Neill Michael Daunt OBE (23 October 1909 – 26 July 1991) was a British test pilot; the first person to fly the Gloster Meteor in March 1943, Britain's first production jet aircraft. He was the second person to fly the Gloster E.28/39 "Pioneer" (Britain's first jet aircraft) in November 1942. He had many severe accidents that he was lucky to survive, including one for which he had no recollection.

Early life
Michael Daunt was born in Sussex. His father was a General Practitioner (GP). Michael went to St Catharine's College, Cambridge where he studied Engineering. He learnt to fly with the Cambridge University Air Squadron (CUAS).

Career

He joined the RAF on a short service commission serving in 25 Squadron. He played rugby union for the RAF as a three-quarter back. 

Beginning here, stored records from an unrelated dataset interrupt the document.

(** * umake.frameworks.ide: the metadata resolvers of the IDE installers

    A shallow embedding of [umake/frameworks/ide.py].  Every handler of the
    module (the callbacks the main loop runs when a batch of fetches is
    done) becomes a function from the installer object and the fetched
    results to a finite tree of effects, [proc]: the log records, the calls
    to the Download Coordinator together with their [on_done] continuation,
    the worker process, the abort through [UI.return_main_screen] and the
    Python exception that escapes, in program order.  The decorator
    [MainLoop.in_mainloop_thread] only moves a handler to the main loop's
    thread; what the handler does there is what is modelled.

    Python values are modelled as they are: a [str] is a sequence of
    Unicode code points, [bytes] a sequence of bytes, [None] an [option].
    Libraries that are not part of the repository (bs4's parser, [re],
    [urllib.parse.urljoin], [int]) are taken through the interface [PyLib]. *)

From Stdlib Require Import List String Ascii ZArith NArith Bool.
From Stdlib Require Import Strings.Byte.
Import ListNotations.

Local Open Scope N_scope.
Local Open Scope list_scope.

Set Warnings "-register-all".

(** ** Python's [str] and [bytes] *)

Module Py.

(** A Python 3 [str]: a sequence of Unicode code points. *)
Definition str := list N.

(** A [bytes] object. *)
Definition bytes := list byte.

(** The [str] a literal of the source denotes (the literals of ide.py are ASCII). *)
Definition u (s : string) : str := map N_of_ascii (list_ascii_of_string s).

(** The empty string. *)
Definition empty : str := [].

(** The [bytes] a literal denotes. *)
Definition b (s : string) : bytes := list_byte_of_string s.

(** [a == b] on [str]. *)
Fixpoint str_eqb (a b : str) : bool :=
  match a, b with
  | [], [] => true
  | x :: a', y :: b' => (x =? y) && str_eqb a' b'
  | _, _ => false
  end.

(** [s.startswith(p)]. *)
Fixpoint startswith (p s : str) : bool :=
  match p, s with
  | [], _ => true
  | x :: p', y :: s' => (x =? y) && startswith p' s'
  | _ :: _, [] => false
  end.

(** [x in l] for a list of [str]. *)
Definition str_in (x : str) (l : list str) : bool := existsb (str_eqb x) l.

(** Truth value of a [str]: the empty string is false. *)
Definition truthy (s : str) : bool :=
  match s with [] => false | _ :: _ => true end.

(** Truth value of a value that is [None] or a [str]. *)
Definition truthy_opt (o : option str) : bool :=
  match o with None => false | Some s => truthy s end.

(** The code points [str.split()] and [str.strip()] take for whitespace
    (CPython's [Py_UNICODE_ISSPACE]). *)
Definition is_space (c : N) : bool :=
  ((0x09 <=? c) && (c <=? 0x0D)) || ((0x1C <=? c) && (c <=? 0x20))
  || (c =? 0x85) || (c =? 0xA0) || (c =? 0x1680)
  || ((0x2000 <=? c) && (c <=? 0x200A))
  || (c =? 0x2028) || (c =? 0x2029) || (c =? 0x202F)
  || (c =? 0x205F) || (c =? 0x3000).

(** [s.split()]: the maximal runs of non-whitespace, in order.  [cur] is
    the run being read, last code point first. *)
Fixpoint split_ws_from (cur : str) (s : str) : list str :=
  match s with
  | [] => match cur with [] => [] | _ :: _ => [rev cur] end
  | c :: s' =>
      if is_space c
      then match cur with
           | [] => split_ws_from [] s'
           | _ :: _ => rev cur :: split_ws_from [] s'
           end
      else split_ws_from (c :: cur) s'
  end.

Definition split_ws (s : str) : list str := split_ws_from [] s.

(** [s.lstrip()], [s.rstrip()], [s.strip()]. *)
Fixpoint lstrip (s : str) : str :=
  match s with
  | [] => []
  | c :: s' => if is_space c then lstrip s' else s
  end.
(** The same call of the wrapper, twice in a row. *)
Definition twice (E : Env) (input : RequestInfo) (init : option RequestInit) (w : world) :=
  let first := createCachedFetch E (mkCacheOptions None None) input init w in
  let second := createCachedFetch E (mkCacheOptions None None) input init (snd first) in
  (observe first, observe second).

End Cache.

(** ** Sample inputs *)

Module Samples.

Import JsonSidecar RequestCache.

Definition empty_world : world := World ∅ ∅ [] 0 [].

Definition letters (c : string) (n : nat) : string := String.concat "" (repeat c n).







(** A transport that answers every call with one response, after
    [latency] milliseconds. *)
Definition answering (r : Response) (latency : Z) : Env :=
  mkEnv ["work"] (fun _ => "1970-01-01T00:00:00.000Z")
        (mkStackInfo ["src/example.ts:10:3"] (Some "src/example.ts:10:3"))
        (fun _ _ t => (Returned r, (t + latency)%Z)).

Definition post (requestBody : json) : option RequestInit :=
  Some (mkInit (Some "POST") (Some (Json.stringify requestBody)) []).

Definition big_answer : Response :=
  mkResponse 200 "OK" [("content-type", "application/json")]
             (Json.stringify (JObj [("data", JStr (letters "A" 1001))])).

End Samples.

(** * Properties *)

(** ** Strings *)

Module StringFacts.

Lemma sapp_cons a s t : String a s +:+ t = String a (s +:+ t).
Proof. reflexivity. Qed.

Lemma sapp_nil_l s : "" +:+ s = s.
Proof. reflexivity. Qed.

Lemma sapp_nil_r s : s +:+ "" = s.
Proof. induction s as [|a s IH]; [reflexivity|]. rewrite sapp_cons. by f_equal. Qed.

Lemma sapp_assoc a b c : (a +:+ b) +:+ c = a +:+ (b +:+ c).
Proof. induction a as [|x a IH]; [reflexivity|]. rewrite !sapp_cons. by f_equal. Qed.

Lemma slength_app a b : String.length (a +:+ b) = String.length a + String.length b.
Proof. induction a as [|x a IH]; [reflexivity|]. rewrite sapp_cons. simpl. by f_equal. Qed.

Lemma eqb_refl a : Ascii.eqb a a = true.
Proof. apply Ascii.eqb_refl. Qed.

Lemma startsWith_app p s : JsString.startsWith p (p +:+ s) = true.
Proof.
  induction p as [|a p IH]; [reflexivity|].
  rewrite sapp_cons. simpl. by rewrite eqb_refl.
Qed.
(** * Roster extraction from council minutes: a model of [main.py]

    The program reads an HTML page of council minutes, guesses its character
    encoding with two detectors ([det_encoding]) and extracts the list of
    attending members ([parse], [remove_number_honorific],
    [replace_empty_line]).

    Python strings are sequences of Unicode code points; they are modelled as
    lists of code points ([Z]).  The regular expressions of the source are
    kept as syntax trees and run by a backtracking matcher that follows the
    priorities of Python's [re] module (leftmost match, first alternative
    first, greedy repetition). *)

From Stdlib Require Import String Ascii DecimalString.
From Stdlib Require Import ZArith List Bool Lia.
Import ListNotations.
Open Scope Z_scope.

Set Implicit Arguments.

(** ** Strings *)

Definition char : Type := Z.
Definition str : Type := list char.

(** Literals are written as in the source and decoded from UTF-8. *)
Fixpoint utf8_go (need : nat) (acc : Z) (bs : list Z) : str :=
  match bs with
  | [] => []
  | b :: bs' =>
      match need with
      | O =>
          if b <? 128 then b :: utf8_go 0 0 bs'
          else if b <? 224 then utf8_go 1 (Z.land b 31) bs'
          else if b <? 240 then utf8_go 2 (Z.land b 15) bs'
          else utf8_go 3 (Z.land b 7) bs'
      | S n =>
          let acc' := acc * 64 + Z.land b 63 in
          match n with
          | O => acc' :: utf8_go 0 0 bs'
          | S _ => utf8_go n acc' bs'
          end
      end
  end.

He became a flying instructor for de Havilland at the de Havilland Flying School in 1935.

Hawker
He became a test pilot for Hawker Aircraft in 1935.

Gloster Aircraft
The early jet aircraft for Gloster were designed and built at the Bentham Works in Gloucestershire. He joined Gloster – owned by Hawker – in 1937 as Deputy Chief Test Pilot. He became Chief Test Pilot of Gloster in 1942 when the previous pilot, Gerry Sayer, was lost presumed killed in an accident flying a Hawker Typhoon on 21 October 1942. Most of his test flying took place at Brockworth, Gloucestershire. He flew the Gloster E.28/39 on 6 November 1942 at RAF Edgehill in Oxfordshire, near Shenington off the A422. He took the only known picture of the E.28/39 first flight in May 1941.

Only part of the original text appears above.